--- PROVIDED RECORDS ---

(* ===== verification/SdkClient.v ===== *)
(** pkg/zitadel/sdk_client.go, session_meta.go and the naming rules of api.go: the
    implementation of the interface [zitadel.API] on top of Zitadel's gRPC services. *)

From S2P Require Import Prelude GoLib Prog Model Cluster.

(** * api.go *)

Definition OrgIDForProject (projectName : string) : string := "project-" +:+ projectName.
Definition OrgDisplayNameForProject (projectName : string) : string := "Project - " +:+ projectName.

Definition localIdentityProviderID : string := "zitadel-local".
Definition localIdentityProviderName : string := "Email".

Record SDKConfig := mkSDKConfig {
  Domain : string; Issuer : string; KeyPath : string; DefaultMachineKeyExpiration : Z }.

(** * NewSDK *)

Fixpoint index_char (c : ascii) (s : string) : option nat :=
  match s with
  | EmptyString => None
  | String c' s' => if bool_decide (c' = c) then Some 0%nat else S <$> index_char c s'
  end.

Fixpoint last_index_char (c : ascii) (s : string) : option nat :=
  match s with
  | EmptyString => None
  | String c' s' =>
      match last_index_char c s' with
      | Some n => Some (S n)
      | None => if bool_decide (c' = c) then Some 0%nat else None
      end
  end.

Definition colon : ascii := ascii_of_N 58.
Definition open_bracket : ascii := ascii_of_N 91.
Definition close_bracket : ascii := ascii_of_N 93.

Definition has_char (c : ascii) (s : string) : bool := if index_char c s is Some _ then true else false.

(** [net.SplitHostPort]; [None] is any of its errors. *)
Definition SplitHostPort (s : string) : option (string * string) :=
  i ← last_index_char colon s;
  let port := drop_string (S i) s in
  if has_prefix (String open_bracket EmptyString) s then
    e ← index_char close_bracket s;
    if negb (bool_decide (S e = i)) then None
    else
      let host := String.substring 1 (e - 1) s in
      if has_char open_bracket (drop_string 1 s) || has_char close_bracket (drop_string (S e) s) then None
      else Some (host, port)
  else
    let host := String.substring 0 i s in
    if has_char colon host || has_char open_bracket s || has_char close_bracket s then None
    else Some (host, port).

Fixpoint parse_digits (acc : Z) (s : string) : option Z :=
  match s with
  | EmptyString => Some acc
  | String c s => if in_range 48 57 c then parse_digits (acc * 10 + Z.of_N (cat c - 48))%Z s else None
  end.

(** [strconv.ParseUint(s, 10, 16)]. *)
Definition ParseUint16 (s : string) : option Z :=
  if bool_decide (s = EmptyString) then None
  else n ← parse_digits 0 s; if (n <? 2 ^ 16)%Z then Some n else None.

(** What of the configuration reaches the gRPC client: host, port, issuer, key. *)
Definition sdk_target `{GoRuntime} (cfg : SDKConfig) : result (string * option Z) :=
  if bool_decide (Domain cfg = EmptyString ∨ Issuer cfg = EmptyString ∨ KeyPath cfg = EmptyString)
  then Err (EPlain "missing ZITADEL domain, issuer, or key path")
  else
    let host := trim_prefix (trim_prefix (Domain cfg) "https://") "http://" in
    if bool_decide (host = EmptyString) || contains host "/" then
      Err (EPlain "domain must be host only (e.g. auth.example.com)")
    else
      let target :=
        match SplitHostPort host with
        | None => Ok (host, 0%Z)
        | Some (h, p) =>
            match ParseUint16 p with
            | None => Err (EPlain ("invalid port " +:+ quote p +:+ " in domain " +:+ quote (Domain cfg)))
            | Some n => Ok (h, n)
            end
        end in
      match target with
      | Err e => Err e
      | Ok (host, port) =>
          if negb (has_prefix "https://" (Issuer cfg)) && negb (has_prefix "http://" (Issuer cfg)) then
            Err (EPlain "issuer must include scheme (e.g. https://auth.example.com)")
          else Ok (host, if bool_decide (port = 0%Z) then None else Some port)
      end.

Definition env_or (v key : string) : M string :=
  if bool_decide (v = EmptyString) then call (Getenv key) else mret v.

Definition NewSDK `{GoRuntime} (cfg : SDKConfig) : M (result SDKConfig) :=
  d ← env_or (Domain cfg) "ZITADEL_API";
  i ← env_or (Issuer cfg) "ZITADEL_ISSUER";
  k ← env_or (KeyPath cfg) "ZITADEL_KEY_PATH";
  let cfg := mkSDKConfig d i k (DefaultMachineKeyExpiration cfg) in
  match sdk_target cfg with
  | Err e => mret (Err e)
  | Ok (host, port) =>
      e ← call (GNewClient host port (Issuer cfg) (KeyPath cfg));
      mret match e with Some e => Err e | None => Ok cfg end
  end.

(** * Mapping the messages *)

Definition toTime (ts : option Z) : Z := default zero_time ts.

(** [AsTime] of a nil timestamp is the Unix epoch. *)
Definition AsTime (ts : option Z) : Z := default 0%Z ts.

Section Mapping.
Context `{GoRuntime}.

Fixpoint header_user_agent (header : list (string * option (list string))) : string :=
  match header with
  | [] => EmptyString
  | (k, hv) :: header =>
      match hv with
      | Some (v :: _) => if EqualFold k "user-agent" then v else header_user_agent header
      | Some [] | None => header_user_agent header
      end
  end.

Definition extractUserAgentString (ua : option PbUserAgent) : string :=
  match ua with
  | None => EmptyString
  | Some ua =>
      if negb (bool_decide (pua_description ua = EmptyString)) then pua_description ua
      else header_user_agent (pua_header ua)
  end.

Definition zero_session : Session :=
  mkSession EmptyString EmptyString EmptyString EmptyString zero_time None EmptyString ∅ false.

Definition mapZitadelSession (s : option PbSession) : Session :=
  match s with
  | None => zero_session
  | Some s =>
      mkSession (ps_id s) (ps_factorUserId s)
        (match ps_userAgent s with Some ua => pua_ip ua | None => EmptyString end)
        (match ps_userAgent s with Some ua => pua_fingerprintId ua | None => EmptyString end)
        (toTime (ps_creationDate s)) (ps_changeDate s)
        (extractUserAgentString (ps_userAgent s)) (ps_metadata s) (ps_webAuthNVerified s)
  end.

---

■ WHAT YOU HAVE TO DO:
Print, please, the lines above from the very first through the one that holds "(** * NewSDK *)", both included, word for word and with nothing else.

■ SOLVED PROBLEM:
(* ===== verification/SdkClient.v ===== *)
(** pkg/zitadel/sdk_client.go, session_meta.go and the naming rules of api.go: the
    implementation of the interface [zitadel.API] on top of Zitadel's gRPC services. *)

From S2P Require Import Prelude GoLib Prog Model Cluster.

(** * api.go *)

Definition OrgIDForProject (projectName : string) : string := "project-" +:+ projectName.
Definition OrgDisplayNameForProject (projectName : string) : string := "Project - " +:+ projectName.

Definition localIdentityProviderID : string := "zitadel-local".
Definition localIdentityProviderName : string := "Email".

Record SDKConfig := mkSDKConfig {
  Domain : string; Issuer : string; KeyPath : string; DefaultMachineKeyExpiration : Z }.

(** * NewSDK *)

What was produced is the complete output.